'''

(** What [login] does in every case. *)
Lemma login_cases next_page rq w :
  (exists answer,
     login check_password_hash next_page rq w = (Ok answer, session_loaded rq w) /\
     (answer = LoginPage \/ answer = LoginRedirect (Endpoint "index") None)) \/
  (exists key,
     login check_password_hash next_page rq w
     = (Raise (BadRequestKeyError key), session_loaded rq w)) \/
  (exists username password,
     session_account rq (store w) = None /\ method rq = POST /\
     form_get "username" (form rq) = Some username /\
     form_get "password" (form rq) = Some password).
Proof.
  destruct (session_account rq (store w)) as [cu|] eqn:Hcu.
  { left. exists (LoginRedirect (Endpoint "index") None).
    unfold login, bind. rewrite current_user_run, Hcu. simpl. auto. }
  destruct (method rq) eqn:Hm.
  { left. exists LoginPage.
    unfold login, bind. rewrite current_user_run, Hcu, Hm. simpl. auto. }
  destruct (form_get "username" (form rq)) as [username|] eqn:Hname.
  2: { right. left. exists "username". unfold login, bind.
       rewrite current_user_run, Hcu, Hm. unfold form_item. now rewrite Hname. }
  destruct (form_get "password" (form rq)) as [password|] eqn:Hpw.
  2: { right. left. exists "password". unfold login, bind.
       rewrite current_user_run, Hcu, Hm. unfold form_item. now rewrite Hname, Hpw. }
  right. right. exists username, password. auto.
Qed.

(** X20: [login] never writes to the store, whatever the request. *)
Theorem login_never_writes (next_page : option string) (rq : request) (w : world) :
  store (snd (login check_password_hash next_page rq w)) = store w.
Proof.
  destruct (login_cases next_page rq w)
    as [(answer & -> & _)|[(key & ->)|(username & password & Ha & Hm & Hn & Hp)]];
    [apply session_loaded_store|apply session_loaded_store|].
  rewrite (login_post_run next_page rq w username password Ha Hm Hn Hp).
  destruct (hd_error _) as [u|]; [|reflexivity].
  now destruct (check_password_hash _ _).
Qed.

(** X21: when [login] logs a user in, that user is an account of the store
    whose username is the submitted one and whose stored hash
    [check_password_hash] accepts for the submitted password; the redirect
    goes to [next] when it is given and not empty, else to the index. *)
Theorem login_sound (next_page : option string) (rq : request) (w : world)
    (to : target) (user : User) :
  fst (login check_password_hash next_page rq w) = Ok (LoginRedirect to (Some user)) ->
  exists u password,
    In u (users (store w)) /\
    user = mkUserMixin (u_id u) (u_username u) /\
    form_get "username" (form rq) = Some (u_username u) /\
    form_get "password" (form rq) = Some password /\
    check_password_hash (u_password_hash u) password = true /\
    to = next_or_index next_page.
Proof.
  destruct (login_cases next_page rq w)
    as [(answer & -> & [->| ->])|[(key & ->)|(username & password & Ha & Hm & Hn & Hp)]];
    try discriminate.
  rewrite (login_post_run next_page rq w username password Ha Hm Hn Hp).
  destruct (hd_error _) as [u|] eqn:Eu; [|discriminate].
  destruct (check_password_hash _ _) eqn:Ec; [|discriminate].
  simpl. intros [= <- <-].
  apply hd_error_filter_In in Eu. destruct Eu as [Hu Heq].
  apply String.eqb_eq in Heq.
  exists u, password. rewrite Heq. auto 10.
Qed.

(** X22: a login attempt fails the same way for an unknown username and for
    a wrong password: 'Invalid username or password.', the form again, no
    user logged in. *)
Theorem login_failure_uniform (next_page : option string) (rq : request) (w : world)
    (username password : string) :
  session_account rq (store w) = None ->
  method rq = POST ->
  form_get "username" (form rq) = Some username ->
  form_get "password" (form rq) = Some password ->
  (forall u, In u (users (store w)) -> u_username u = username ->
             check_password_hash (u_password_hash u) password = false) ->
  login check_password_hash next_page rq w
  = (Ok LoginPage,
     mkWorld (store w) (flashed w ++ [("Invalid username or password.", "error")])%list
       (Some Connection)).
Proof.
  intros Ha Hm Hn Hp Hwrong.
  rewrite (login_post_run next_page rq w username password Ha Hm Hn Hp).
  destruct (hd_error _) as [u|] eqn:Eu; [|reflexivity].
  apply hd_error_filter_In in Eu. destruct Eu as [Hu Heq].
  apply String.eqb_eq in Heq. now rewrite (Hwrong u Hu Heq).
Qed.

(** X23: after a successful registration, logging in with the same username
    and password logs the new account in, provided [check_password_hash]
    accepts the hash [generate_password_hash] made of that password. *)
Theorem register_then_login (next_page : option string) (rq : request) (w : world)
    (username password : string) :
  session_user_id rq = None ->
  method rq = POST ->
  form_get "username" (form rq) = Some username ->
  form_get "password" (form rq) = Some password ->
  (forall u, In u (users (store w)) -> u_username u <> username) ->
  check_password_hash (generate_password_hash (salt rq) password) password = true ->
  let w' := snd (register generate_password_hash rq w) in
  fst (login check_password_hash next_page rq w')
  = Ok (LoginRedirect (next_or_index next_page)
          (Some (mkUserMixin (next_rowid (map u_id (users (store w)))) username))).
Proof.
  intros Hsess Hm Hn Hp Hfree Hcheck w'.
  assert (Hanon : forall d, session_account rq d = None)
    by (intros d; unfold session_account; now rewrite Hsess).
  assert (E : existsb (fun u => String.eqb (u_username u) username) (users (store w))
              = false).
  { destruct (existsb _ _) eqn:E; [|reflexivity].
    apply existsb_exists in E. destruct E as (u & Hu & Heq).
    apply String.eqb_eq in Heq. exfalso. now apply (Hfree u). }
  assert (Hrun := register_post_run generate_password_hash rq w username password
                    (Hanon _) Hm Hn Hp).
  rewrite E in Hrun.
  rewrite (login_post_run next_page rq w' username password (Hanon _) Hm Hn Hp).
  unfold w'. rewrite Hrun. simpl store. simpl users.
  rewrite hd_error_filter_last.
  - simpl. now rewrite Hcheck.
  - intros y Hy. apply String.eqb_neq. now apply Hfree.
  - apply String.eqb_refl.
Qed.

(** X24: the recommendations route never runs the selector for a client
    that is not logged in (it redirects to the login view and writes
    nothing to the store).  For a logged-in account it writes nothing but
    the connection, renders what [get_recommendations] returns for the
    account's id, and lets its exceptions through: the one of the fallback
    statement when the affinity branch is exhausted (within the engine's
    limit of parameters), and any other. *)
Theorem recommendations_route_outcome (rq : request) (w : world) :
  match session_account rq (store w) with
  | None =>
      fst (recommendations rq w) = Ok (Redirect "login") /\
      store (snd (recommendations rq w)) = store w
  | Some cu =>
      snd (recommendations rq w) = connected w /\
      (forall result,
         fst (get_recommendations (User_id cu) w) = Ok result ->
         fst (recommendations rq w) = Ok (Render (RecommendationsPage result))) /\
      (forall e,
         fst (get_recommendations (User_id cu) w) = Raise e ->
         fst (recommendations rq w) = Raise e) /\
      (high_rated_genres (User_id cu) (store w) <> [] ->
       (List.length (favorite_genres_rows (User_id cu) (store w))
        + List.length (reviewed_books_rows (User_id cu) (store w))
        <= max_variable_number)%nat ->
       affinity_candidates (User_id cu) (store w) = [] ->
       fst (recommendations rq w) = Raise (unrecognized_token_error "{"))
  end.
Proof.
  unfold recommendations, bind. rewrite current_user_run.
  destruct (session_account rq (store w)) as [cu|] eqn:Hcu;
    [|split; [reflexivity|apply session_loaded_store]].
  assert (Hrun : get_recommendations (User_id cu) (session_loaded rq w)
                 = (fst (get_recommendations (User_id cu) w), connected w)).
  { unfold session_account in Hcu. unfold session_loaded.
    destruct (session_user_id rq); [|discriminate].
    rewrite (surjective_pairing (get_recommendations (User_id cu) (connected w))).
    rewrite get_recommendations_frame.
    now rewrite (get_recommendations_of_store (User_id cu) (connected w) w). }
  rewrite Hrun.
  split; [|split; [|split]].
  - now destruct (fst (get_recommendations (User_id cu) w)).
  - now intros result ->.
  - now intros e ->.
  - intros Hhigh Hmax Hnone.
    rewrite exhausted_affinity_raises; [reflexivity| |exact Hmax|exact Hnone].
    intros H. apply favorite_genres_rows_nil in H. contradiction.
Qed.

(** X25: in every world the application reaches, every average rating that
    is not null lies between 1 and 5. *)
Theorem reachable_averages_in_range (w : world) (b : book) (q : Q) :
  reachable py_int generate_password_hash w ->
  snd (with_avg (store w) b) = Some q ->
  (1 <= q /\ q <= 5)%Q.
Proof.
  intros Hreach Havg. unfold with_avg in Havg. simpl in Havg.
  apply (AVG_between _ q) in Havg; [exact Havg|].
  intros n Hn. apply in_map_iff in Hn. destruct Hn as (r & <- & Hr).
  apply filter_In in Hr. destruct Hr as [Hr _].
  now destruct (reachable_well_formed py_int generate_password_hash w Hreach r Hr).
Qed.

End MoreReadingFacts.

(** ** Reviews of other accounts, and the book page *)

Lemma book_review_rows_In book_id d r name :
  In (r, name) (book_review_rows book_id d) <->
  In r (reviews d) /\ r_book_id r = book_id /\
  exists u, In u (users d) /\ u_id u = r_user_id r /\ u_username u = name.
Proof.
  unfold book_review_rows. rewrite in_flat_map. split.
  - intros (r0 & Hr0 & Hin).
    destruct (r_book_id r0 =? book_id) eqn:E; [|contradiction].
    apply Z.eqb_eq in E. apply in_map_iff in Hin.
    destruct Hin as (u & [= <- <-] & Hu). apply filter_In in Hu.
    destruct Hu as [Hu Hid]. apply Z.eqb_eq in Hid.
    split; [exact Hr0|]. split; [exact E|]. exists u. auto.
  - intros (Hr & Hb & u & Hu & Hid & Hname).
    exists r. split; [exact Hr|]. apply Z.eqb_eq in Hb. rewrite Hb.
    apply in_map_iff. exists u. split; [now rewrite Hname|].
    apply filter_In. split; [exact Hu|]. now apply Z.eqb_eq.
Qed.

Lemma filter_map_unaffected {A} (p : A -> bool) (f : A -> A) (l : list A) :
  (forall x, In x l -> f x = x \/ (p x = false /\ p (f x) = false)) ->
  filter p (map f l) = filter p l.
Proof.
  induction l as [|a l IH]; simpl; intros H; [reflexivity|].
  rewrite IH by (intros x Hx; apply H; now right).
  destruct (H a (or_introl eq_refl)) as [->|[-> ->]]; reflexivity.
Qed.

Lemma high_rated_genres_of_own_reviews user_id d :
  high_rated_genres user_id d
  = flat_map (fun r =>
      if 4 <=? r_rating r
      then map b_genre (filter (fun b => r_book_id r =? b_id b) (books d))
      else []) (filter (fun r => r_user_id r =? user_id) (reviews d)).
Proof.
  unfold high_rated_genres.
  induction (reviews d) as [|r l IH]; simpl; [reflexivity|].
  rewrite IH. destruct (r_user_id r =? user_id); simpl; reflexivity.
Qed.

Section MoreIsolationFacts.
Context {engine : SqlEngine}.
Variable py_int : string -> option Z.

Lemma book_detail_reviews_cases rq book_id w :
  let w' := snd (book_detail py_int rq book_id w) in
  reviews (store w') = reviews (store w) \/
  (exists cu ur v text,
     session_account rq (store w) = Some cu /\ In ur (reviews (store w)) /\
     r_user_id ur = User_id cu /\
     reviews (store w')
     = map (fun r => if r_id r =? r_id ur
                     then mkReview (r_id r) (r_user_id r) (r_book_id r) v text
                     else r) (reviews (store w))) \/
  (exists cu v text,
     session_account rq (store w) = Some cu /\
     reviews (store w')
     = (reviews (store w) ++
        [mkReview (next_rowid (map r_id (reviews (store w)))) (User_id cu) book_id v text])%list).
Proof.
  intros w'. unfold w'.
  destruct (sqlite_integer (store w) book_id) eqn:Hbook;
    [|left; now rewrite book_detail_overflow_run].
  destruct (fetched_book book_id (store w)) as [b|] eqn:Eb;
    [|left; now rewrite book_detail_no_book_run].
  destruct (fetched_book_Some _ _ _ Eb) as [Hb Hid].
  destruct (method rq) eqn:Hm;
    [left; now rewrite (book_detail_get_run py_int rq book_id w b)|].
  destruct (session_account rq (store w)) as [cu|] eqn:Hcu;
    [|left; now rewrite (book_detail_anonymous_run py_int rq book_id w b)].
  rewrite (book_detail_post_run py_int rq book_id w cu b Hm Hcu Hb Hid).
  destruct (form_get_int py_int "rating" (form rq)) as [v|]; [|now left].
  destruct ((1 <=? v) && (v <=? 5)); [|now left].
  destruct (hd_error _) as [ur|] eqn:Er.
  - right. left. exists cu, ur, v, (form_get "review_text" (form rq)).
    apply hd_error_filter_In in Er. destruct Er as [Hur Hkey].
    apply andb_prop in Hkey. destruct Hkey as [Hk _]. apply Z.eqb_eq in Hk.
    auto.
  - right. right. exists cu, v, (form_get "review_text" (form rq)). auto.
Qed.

'''
'''

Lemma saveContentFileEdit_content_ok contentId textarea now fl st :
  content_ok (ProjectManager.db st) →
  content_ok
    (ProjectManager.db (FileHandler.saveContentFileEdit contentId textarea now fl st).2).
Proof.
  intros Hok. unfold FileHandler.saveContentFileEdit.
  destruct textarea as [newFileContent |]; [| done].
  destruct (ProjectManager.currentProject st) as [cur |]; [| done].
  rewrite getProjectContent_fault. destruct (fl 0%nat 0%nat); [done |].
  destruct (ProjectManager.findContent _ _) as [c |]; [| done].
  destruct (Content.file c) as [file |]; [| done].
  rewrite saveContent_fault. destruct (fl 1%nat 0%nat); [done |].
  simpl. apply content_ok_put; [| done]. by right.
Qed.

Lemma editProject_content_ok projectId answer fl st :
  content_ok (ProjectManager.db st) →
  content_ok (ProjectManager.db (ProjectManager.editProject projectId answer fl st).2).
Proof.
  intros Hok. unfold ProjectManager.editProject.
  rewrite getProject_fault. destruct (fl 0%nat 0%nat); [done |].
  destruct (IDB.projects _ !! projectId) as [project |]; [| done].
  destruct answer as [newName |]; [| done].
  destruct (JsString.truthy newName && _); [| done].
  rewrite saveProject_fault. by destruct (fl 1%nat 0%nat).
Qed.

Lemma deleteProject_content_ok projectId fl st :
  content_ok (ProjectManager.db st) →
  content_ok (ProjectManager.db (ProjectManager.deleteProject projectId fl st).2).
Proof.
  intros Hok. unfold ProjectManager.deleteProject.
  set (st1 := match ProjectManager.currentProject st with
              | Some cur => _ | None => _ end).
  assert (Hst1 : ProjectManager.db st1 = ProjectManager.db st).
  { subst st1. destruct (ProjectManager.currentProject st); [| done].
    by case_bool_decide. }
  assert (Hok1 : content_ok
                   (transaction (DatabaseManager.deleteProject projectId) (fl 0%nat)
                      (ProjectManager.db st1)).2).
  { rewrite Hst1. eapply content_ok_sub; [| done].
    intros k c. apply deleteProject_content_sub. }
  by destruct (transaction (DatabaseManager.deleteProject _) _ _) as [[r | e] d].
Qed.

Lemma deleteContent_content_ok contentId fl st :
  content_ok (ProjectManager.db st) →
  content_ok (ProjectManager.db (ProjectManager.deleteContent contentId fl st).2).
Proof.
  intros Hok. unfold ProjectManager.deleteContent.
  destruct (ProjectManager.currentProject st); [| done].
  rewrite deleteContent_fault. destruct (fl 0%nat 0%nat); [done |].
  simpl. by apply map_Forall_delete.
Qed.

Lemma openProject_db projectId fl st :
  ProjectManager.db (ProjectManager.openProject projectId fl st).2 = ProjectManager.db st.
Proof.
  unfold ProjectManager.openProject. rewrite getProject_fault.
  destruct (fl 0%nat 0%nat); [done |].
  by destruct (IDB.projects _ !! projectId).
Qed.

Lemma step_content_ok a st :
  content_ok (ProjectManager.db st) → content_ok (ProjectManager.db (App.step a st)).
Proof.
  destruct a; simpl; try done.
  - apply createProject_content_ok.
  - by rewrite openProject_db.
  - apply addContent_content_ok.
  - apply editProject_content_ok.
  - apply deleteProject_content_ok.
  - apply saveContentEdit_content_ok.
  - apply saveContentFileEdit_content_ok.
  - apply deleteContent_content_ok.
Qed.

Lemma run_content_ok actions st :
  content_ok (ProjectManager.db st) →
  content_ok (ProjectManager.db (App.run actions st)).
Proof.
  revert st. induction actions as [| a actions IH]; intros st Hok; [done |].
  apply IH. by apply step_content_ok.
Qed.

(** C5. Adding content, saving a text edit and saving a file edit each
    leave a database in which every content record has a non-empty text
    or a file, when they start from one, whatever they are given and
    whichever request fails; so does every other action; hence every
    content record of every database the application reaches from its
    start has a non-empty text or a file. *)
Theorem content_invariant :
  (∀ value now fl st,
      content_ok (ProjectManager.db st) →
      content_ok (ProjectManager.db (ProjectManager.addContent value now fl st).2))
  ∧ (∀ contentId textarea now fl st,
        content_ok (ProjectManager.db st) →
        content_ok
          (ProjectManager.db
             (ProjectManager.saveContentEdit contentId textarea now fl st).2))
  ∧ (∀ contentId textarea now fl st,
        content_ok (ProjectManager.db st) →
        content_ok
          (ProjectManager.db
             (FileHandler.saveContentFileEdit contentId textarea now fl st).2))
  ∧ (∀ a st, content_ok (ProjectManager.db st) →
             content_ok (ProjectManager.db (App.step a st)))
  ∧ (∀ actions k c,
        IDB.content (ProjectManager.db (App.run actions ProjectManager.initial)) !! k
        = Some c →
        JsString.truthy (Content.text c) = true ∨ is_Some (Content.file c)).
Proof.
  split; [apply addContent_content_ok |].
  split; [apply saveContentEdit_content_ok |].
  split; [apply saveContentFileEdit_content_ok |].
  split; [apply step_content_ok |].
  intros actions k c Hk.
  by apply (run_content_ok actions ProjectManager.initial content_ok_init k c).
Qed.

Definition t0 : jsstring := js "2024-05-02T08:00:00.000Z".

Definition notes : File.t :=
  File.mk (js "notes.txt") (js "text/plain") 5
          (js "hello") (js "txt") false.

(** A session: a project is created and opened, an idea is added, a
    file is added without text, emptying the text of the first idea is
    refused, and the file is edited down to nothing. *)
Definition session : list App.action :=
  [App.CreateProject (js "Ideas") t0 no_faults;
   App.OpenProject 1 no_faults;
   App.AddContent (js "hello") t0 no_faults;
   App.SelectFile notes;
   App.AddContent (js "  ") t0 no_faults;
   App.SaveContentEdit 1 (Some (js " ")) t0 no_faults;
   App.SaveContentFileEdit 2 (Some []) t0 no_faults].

'''
'''

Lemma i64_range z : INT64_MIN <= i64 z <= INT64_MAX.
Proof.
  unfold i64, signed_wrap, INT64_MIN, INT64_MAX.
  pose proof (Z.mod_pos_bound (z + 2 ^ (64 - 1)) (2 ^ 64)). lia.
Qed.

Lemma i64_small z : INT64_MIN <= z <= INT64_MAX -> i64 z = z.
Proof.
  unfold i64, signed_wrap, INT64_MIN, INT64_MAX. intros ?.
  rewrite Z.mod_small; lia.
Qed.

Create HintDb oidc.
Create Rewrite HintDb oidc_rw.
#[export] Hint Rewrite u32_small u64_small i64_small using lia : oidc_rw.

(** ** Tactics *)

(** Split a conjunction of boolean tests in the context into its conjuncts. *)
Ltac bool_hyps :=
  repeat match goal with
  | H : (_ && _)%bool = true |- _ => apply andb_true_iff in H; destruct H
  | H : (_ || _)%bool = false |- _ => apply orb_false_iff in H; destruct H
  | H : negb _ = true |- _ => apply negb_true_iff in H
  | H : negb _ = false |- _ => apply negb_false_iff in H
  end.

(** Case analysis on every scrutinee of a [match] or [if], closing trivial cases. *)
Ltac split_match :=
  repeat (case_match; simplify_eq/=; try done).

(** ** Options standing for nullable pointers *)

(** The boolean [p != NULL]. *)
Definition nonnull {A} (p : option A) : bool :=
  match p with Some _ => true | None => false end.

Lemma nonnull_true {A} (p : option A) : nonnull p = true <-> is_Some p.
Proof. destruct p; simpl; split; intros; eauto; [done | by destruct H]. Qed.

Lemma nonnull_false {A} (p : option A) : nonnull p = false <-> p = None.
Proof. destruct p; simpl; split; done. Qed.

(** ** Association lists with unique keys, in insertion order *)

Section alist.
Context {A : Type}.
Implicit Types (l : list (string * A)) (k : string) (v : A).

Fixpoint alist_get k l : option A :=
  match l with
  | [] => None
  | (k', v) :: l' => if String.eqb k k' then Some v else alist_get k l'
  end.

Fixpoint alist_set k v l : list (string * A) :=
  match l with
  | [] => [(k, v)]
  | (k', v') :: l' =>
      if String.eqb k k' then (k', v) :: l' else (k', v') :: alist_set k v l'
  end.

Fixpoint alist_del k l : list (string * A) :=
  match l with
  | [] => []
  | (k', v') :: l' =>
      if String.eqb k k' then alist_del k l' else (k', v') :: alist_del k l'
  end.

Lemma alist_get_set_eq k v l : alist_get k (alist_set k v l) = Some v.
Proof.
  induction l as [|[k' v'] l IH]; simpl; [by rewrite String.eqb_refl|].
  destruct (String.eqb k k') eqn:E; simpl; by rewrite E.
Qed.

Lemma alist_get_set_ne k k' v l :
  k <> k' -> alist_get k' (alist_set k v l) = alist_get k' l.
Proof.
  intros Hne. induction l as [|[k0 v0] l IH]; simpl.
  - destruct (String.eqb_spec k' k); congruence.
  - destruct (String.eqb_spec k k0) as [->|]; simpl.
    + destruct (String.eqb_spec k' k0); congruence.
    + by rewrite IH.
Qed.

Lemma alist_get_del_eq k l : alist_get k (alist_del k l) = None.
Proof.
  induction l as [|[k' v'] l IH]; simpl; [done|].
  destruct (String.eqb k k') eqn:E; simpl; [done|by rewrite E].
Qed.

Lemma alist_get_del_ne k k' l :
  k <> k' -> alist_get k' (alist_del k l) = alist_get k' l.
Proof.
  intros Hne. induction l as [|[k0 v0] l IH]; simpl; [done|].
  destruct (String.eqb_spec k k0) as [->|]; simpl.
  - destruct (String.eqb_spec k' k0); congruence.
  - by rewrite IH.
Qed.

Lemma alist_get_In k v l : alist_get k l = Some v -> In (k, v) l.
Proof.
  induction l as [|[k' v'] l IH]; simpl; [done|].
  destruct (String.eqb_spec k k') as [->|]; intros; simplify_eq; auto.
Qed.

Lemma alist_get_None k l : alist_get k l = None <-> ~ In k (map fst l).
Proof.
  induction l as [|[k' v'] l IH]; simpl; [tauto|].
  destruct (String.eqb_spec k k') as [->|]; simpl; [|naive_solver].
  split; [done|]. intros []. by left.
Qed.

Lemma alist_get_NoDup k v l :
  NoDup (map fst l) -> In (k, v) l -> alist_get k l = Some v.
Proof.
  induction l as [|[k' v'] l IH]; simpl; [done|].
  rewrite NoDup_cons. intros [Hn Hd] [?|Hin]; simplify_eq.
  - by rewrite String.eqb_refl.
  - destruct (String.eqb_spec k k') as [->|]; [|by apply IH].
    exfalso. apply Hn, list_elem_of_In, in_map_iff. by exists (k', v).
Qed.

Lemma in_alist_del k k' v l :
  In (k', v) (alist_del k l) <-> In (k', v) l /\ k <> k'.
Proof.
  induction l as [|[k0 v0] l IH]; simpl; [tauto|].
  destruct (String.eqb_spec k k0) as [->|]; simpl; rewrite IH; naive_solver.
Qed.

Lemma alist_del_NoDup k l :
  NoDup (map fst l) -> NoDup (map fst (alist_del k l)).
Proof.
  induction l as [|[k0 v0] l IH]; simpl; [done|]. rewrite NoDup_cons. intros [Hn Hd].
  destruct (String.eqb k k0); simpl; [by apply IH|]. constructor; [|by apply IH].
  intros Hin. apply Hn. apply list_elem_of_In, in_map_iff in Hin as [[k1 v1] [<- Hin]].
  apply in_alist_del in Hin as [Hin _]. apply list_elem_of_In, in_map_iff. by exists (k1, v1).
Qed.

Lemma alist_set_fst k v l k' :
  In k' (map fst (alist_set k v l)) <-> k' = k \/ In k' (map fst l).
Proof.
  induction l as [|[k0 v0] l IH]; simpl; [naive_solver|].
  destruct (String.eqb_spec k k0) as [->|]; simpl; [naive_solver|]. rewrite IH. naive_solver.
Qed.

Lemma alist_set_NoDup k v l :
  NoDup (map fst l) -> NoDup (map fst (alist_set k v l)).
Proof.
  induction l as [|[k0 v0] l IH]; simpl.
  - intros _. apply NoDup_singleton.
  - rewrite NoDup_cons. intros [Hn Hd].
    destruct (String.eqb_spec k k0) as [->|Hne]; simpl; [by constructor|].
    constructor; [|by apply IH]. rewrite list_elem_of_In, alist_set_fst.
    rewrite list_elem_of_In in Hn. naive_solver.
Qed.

'''

# Prompt
There is a run of lines above from the one with "(** What [login] does in every case. *)" to the one with "Some username /\"; print exactly that run, both ends included, and nothing else.

# Task solution
(** What [login] does in every case. *)
Lemma login_cases next_page rq w :
  (exists answer,
     login check_password_hash next_page rq w = (Ok answer, session_loaded rq w) /\
     (answer = LoginPage \/ answer = LoginRedirect (Endpoint "index") None)) \/
  (exists key,
     login check_password_hash next_page rq w
     = (Raise (BadRequestKeyError key), session_loaded rq w)) \/
  (exists username password,
     session_account rq (store w) = None /\ method rq = POST /\
     form_get "username" (form rq) = Some username /\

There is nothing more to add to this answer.